Visiting the run page in the web console we can see a couple of ways in which distributed runs are treated differently from regular ones:

![](https://i.imgur.com/huQzvq2.png)

![](https://i.imgur.com/sWODmav.png)

When executing a distributed run on Spell, the machine with the rank 0 GPU is the *distributed primary* and all other machines are *distributed secondaries*. **Only resources from the distributed primary machine will be saved by the run**. This is in conformance with the Horovod way of doing things: all checkpointing should be handled by the host process for the root GPU.

On the metrics side, Spell's automatic hardware metrics logging gets extended to every machine, and you will have access to menu options allowing you to configure which GPUs and model metrics appear in the metrics viewer. This same view extends to model metrics as well.

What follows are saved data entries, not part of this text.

(* ===== verification/MemoryRepository.v ===== *)
(** * The in-memory repository

    [backbone-core/src/persistence/memory.rs]: [InMemoryRepository], two maps behind locks, as the
    tables of a state; it has no pool, so a write over it is not a transaction. Whether arithmetic
    overflow panics or wraps is the build's, and a parameter; so is the order a hash map is walked
    in, where it shows. *)
From Stdlib Require Import ZArith Lia Ascii.
From stdpp Require Import gmap sorting.
From S2P Require Import Prelude RustStr RustChar Json WorkflowExpr Database WriteHooks RepositoryErrors CrudWrite CrudService ListQuery.

Local Open Scope Z_scope.

Record Mem (E : Type) := mkMem { store : gmap string E; trash : gmap string E }.
Arguments mkMem {_} _ _.
Arguments store {_} _.
Arguments trash {_} _.

Definition mem_new {E} : Mem E := mkMem ∅ ∅.

(** [ordered_by_id] *)
Definition key_le {E} (a b : string * E) : Prop := str_le a.1 b.1.
#[export] Instance key_le_dec {E} : RelDecision (@key_le E) := λ a b, decide (str_le a.1 b.1).
Definition ordered_by_id {E} (m : gmap string E) : list E := map snd (merge_sort key_le (map_to_list m)).

Definition u32_wrap (x : Z) : Z := x mod (u32_max + 1).

Section memory.
Context {U : Unicode} {L : Libs} {E : Type} {PE : PersistentEntity E} {W : Type} {HW : World W}.
Variable overflow_checks : bool.
Implicit Types (rq : Request) (e : E) (id : string).
#[local] Abbreviation Mo := (sm (St (Mem E) W) RepositoryError).

Definition with_data (entities : list E) : Mem E :=
  mkMem (foldl (λ m e, <[entity_id e := e]> m) ∅ entities) ∅.

Definition mem_read {A} (f : Mem E → A) : Mo A := λ s, (Ok (f (tables s)), s).
Definition mem_write (f : Mem E → Mem E) : Mo unit := λ s, (Ok tt, mkSt (f (tables s)) (world s)).

(** [mark_deleted], [restore] of an entity: the clock is read twice, once. *)
Definition mark_deleted e : Mo E :=
  t1 ← utc_now; t2 ← utc_now; mret (set_updated_at t2 (set_deleted_at (Some t1) e)).
Definition unmark_deleted e : Mo E :=
  t ← utc_now; mret (set_updated_at t (set_deleted_at None e)).

Definition mem_create rq e : Mo E :=
  e ← (if bool_decide (entity_id e = "") then u ← fresh_uuid; mret (set_entity_id (uuid_to_string u) e)
       else mret e);
  taken ← mem_read (λ m, store m !! entity_id e);
  match taken with
  | Some _ => sm_err (RAlreadyExists ("Entity with ID " +:+ entity_id e +:+ " already exists"))
  | None =>
      now ← utc_now;
      let e := if bool_decide (created_at e = None) then set_created_at now e else e in
      let e := set_updated_at now e in
      _ ← mem_write (λ m, mkMem (<[entity_id e := e]> (store m)) (trash m));
      mret e
  end.

Definition mem_find_by_id rq id : Mo (option E) := mem_read (λ m, store m !! id).
Definition mem_find_by_id_including_deleted rq id : Mo (option E) :=
  mem_read (λ m, match store m !! id with Some e => Some e | None => trash m !! id end).

Definition mem_update rq e : Mo E :=
  there ← mem_read (λ m, store m !! entity_id e);
  match there with
  | None => sm_err RNotFound
  | Some _ =>
      now ← utc_now;
      let e := set_updated_at now e in
      _ ← mem_write (λ m, mkMem (<[entity_id e := e]> (store m)) (trash m));
      mret e
  end.

Definition mem_soft_delete rq id : Mo bool :=
  there ← mem_read (λ m, store m !! id);
  match there with
  | None => mret false
  | Some e =>
      _ ← mem_write (λ m, mkMem (delete id (store m)) (trash m));
      e ← mark_deleted e;
      _ ← mem_write (λ m, mkMem (store m) (<[id := e]> (trash m)));
      mret true
  end.

Definition mem_restore rq id : Mo (option E) :=
  there ← mem_read (λ m, trash m !! id);
  match there with
  | None => mret None
  | Some e =>
      _ ← mem_write (λ m, mkMem (store m) (delete id (trash m)));
      e ← unmark_deleted e;
      _ ← mem_write (λ m, mkMem (<[id := e]> (store m)) (trash m));
      mret (Some e)
  end.

Definition mem_hard_delete rq id : Mo bool :=
  removed ← mem_read (λ m, bool_decide (is_Some (store m !! id)) || bool_decide (is_Some (trash m !! id)));
  _ ← mem_write (λ m, mkMem (delete id (store m)) (delete id (trash m)));
  mret removed.

(** [(page.saturating_sub(1)) * limit] *)
Definition page_offset (page limit : Z) : Mo Z :=
  let n := Z.max 0 (page - 1) * limit in
  if n <=? u32_max then mret n
  else if overflow_checks then sm_panic
  else mret (u32_wrap n).
Definition page_of (rows : list E) (page limit : Z) : Mo (list E * Z) :=
  offset ← page_offset page limit;
  mret (take (Z.to_nat limit) (drop (Z.to_nat offset) rows), Z.of_nat (length rows)).
Definition mem_list rq (page limit : Z) : Mo (list E * Z) :=
  rows ← mem_read (λ m, ordered_by_id (store m)); page_of rows page limit.
Definition mem_list_deleted rq (page limit : Z) : Mo (list E * Z) :=
  rows ← mem_read (λ m, ordered_by_id (trash m)); page_of rows page limit.

Definition mem_count rq : Mo Z := mem_read (λ m, Z.of_nat (size (store m))).
Definition mem_count_deleted rq : Mo Z := mem_read (λ m, Z.of_nat (size (trash m))).
(** Item by item: those before a refused one stay. *)
Definition mem_bulk_create rq (entities : list E) : Mo (list E) := mapM (mem_create rq) entities.
Definition mem_empty_trash rq : Mo Z :=
  n ← mem_count_deleted rq; _ ← mem_write (λ m, mkMem (store m) ∅); mret n.

(** [SearchableRepository] *)
Definition field_contains (json : Value) (kv : string * string) : bool :=
  match value_get kv.1 json with
  | Some (VString s) => str_contains (to_lowercase s) (to_lowercase kv.2)
  | Some (VNumber n) => bool_decide (number_to_string n = kv.2)
  | Some (VBool b) => bool_decide ((if b then "true" else "false") = kv.2)
  | _ => false
  end.
Definition mem_search rq (filters : list (string * string)) (page limit : Z) : Mo (list E * Z) :=
  rows ← mem_read (λ m, List.filter (λ e, match entity_value e with
                                          | inr json => forallb (field_contains json) filters
                                          | inl _ => false
                                          end) (ordered_by_id (store m)));
  page_of rows page limit.
Definition field_is (f v : string) e : bool :=
  match entity_value e with
  | inr json =>
      match value_get f json with
      | Some (VString s) => bool_decide (s = v)
      | Some (VNumber n) => bool_decide (number_to_string n = v)
      | Some (VBool b) => bool_decide ((if b then "true" else "false") = v)
      | _ => false
      end
  | inl _ => false
  end.
Definition mem_find_by_field (values : gmap string E → list E) rq (f v : string) : Mo (option E) :=
  mem_read (λ m, List.find (field_is f v) (values (store m))).
Definition mem_find_all_by_field rq (f v : string) (page limit : Z) : Mo (list E * Z) :=
  mem_search rq [(f, v)] page limit.

(** The required methods above, the trait's defaults for the rest. *)
#[export] Instance InMemoryRepository : CrudRepository E (Mem E) W := {|
  repo_create := mem_create;
  repo_find_by_id := mem_find_by_id;
  repo_find_by_id_including_deleted := mem_find_by_id_including_deleted;
  repo_update := mem_update;
  repo_update_changed := default_update_changed mem_update;
  repo_soft_delete := mem_soft_delete;
  repo_restore := mem_restore;
  repo_hard_delete := mem_hard_delete;
  repo_list_filtered rq page limit _ := mem_list rq page limit;
  repo_list_deleted := mem_list_deleted;
  repo_list_deleted_filtered rq page limit _ := mem_list_deleted rq page limit;
  repo_count := mem_count;
  repo_count_deleted := mem_count_deleted;
  repo_bulk_create := mem_bulk_create;
  repo_bulk_soft_delete := default_bulk_delete mem_soft_delete;
  repo_bulk_restore := default_bulk_restore mem_restore;
  repo_bulk_hard_delete := default_bulk_delete mem_hard_delete;
  repo_bulk_update_changed := default_bulk_update_changed (default_update_changed mem_update);
  repo_reference_visible _ _ _ _ := mret None;
  repo_write_pool := false;
|}.
End memory.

One other important difference is the automatic inclusion of the Horovod timeline in the run output. `horovod_timeline.json` is a neat feature allowing you inspect and debug GPU utilization during the training run. You can load this file into `chrome://tracing` to view the timing history of the run:

![](https://i.imgur.com/tkB221X.png)

## running in a single spell run

Note that you can also use Horovod to distribute the training job across GPUs on the same machine, for example, getting a model training on both GPUs on a K80x2 instance:

In [16]:
!spell run --machine-type K80x2 \
    --github-url https://github.com/spellrun/examples.git \
    --distributed 1 \
    "python distributed/pytorch_mnist.py"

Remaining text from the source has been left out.